## EXERCISE BRIEF:
When the line containing "is_Some (reachable_loop fuel" appears in the entries below, begin printing there and stop after the line containing "- rewrite (weight_see"; print each of those lines exactly and no other line.

*** RECORDS SUPPLIED ***

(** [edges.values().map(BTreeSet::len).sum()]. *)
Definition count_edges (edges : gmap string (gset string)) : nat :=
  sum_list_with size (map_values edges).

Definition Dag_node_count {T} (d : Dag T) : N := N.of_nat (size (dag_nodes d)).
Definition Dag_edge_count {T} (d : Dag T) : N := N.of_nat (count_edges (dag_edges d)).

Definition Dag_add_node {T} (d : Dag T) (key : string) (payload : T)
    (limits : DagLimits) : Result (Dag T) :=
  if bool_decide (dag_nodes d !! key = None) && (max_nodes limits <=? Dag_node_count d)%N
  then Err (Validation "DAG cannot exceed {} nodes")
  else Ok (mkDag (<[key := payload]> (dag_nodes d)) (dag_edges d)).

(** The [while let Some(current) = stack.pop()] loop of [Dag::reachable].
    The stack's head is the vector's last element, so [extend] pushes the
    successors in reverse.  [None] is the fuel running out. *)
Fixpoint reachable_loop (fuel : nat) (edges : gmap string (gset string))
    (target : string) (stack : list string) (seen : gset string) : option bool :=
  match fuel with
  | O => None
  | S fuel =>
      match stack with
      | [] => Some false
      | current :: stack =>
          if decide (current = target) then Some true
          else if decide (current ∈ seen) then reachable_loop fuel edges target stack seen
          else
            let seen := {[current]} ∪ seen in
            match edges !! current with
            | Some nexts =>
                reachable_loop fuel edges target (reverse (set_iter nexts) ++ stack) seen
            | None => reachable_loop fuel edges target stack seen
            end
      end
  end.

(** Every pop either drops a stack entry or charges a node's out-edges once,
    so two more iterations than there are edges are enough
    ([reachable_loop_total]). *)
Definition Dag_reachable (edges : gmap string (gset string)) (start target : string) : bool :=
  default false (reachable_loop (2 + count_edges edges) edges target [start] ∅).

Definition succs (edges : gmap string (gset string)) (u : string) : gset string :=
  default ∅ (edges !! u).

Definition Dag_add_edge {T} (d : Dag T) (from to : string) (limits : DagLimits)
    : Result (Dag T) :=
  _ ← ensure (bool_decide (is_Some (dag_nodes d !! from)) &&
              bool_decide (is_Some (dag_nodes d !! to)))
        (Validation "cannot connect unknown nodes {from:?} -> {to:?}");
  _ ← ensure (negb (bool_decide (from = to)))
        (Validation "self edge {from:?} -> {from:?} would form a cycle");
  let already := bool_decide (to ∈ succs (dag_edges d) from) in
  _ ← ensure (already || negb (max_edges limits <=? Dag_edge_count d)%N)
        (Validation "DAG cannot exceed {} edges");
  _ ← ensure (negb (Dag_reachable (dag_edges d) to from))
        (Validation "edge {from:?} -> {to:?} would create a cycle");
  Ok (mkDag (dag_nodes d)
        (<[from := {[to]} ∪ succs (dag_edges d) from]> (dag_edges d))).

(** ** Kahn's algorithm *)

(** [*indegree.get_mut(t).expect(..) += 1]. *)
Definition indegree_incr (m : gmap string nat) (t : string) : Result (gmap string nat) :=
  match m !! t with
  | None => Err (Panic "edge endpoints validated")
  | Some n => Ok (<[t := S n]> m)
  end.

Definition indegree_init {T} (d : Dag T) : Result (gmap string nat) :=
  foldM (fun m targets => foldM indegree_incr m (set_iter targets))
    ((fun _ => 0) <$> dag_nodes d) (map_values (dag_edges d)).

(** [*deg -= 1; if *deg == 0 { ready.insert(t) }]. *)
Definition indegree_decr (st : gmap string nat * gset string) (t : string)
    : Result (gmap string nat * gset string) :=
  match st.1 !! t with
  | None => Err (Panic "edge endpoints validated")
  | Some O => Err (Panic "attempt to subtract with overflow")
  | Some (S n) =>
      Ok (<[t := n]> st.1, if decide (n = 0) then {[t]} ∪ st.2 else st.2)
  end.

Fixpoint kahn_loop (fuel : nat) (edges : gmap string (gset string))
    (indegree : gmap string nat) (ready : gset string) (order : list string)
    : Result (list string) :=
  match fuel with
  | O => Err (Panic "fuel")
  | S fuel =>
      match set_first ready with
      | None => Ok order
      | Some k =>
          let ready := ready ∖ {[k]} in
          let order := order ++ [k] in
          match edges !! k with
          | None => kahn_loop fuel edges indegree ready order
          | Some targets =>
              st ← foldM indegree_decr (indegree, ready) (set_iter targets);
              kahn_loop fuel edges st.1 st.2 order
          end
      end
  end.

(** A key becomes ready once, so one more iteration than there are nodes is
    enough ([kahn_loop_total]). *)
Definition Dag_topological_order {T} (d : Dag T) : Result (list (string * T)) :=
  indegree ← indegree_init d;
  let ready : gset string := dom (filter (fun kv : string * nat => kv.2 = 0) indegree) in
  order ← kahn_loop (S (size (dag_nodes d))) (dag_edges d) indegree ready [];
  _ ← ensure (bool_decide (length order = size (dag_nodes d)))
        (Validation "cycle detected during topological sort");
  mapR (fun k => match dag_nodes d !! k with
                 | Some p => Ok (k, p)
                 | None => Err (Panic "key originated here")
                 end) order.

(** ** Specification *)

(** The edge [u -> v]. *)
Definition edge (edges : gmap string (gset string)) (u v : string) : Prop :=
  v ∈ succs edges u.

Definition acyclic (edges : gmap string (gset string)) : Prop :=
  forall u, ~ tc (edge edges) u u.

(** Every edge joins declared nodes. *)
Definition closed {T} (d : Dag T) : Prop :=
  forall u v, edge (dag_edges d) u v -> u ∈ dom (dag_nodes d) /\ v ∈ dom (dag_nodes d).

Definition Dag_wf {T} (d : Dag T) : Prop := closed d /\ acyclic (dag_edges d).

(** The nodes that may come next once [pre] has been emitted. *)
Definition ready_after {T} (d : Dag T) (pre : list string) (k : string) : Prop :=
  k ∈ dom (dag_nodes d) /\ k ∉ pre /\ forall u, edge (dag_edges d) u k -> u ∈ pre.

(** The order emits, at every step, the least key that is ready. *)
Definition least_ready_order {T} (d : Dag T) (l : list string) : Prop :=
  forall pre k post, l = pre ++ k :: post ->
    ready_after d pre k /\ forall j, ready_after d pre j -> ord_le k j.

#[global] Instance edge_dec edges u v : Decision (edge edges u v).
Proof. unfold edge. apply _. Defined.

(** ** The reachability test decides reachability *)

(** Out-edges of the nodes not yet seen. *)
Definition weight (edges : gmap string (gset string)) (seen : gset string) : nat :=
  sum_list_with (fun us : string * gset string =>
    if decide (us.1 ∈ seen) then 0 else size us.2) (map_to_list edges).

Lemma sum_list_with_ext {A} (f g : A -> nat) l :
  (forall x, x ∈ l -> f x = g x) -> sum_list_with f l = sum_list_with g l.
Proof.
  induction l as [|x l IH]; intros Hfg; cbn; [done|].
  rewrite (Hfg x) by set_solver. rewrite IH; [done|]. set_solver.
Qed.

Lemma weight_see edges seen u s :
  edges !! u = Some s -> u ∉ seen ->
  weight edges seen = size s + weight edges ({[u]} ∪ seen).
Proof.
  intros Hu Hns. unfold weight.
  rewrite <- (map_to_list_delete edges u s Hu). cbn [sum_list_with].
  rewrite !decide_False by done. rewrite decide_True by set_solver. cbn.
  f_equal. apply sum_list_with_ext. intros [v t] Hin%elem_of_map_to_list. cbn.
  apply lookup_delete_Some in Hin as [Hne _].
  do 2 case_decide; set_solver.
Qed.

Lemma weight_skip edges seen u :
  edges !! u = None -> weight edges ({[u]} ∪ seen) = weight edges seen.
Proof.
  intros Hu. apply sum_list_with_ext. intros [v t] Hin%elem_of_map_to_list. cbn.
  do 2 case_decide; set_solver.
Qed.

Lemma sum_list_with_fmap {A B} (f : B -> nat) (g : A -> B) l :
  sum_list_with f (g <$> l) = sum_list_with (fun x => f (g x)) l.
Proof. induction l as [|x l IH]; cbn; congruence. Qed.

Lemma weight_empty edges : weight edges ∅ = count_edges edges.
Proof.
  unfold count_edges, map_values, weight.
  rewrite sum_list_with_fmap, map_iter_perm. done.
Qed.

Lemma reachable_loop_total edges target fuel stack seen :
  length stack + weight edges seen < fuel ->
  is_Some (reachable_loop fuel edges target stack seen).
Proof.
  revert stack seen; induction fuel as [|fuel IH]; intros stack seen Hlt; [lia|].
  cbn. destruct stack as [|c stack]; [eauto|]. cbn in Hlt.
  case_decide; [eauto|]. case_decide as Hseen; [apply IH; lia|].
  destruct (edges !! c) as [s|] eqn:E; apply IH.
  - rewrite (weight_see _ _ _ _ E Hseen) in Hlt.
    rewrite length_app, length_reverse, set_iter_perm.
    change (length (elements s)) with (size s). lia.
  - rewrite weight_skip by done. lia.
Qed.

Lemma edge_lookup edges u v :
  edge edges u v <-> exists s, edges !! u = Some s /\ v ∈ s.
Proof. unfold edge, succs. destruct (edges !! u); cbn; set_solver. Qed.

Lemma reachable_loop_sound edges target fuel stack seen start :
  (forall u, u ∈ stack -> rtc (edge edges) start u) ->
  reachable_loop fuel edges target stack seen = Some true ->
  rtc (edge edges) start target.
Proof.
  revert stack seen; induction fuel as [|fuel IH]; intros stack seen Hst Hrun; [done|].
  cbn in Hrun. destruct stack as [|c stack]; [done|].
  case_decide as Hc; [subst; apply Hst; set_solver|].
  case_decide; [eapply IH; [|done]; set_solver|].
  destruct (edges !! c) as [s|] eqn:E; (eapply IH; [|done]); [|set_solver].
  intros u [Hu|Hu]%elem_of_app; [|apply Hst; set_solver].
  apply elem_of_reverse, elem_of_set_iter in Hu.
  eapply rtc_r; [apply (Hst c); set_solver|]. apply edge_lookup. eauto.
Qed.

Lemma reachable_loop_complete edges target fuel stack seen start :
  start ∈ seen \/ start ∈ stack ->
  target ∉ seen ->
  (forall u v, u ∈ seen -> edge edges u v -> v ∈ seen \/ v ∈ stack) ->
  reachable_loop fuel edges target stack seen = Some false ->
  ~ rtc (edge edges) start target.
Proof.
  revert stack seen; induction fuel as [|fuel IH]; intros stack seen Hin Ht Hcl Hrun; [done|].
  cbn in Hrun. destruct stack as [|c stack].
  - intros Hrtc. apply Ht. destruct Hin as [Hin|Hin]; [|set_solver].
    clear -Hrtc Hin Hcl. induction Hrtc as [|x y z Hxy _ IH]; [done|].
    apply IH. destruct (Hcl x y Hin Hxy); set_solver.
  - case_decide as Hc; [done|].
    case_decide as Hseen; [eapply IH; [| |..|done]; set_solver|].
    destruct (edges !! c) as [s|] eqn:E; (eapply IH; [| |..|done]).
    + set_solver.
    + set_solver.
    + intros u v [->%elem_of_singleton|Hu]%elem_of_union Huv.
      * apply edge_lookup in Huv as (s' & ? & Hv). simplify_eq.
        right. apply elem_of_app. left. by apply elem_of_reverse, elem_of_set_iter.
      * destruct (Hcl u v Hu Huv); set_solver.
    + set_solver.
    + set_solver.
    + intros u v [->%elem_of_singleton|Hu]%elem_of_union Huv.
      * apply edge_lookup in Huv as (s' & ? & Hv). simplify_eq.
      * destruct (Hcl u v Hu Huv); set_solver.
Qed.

*** End of RECORDS SUPPLIED ***

## FINISHED TASK:
  is_Some (reachable_loop fuel edges target stack seen).
Proof.
  revert stack seen; induction fuel as [|fuel IH]; intros stack seen Hlt; [lia|].
  cbn. destruct stack as [|c stack]; [eauto|]. cbn in Hlt.
  case_decide; [eauto|]. case_decide as Hseen; [apply IH; lia|].
  destruct (edges !! c) as [s|] eqn:E; apply IH.
  - rewrite (weight_see _ _ _ _ E Hseen) in Hlt.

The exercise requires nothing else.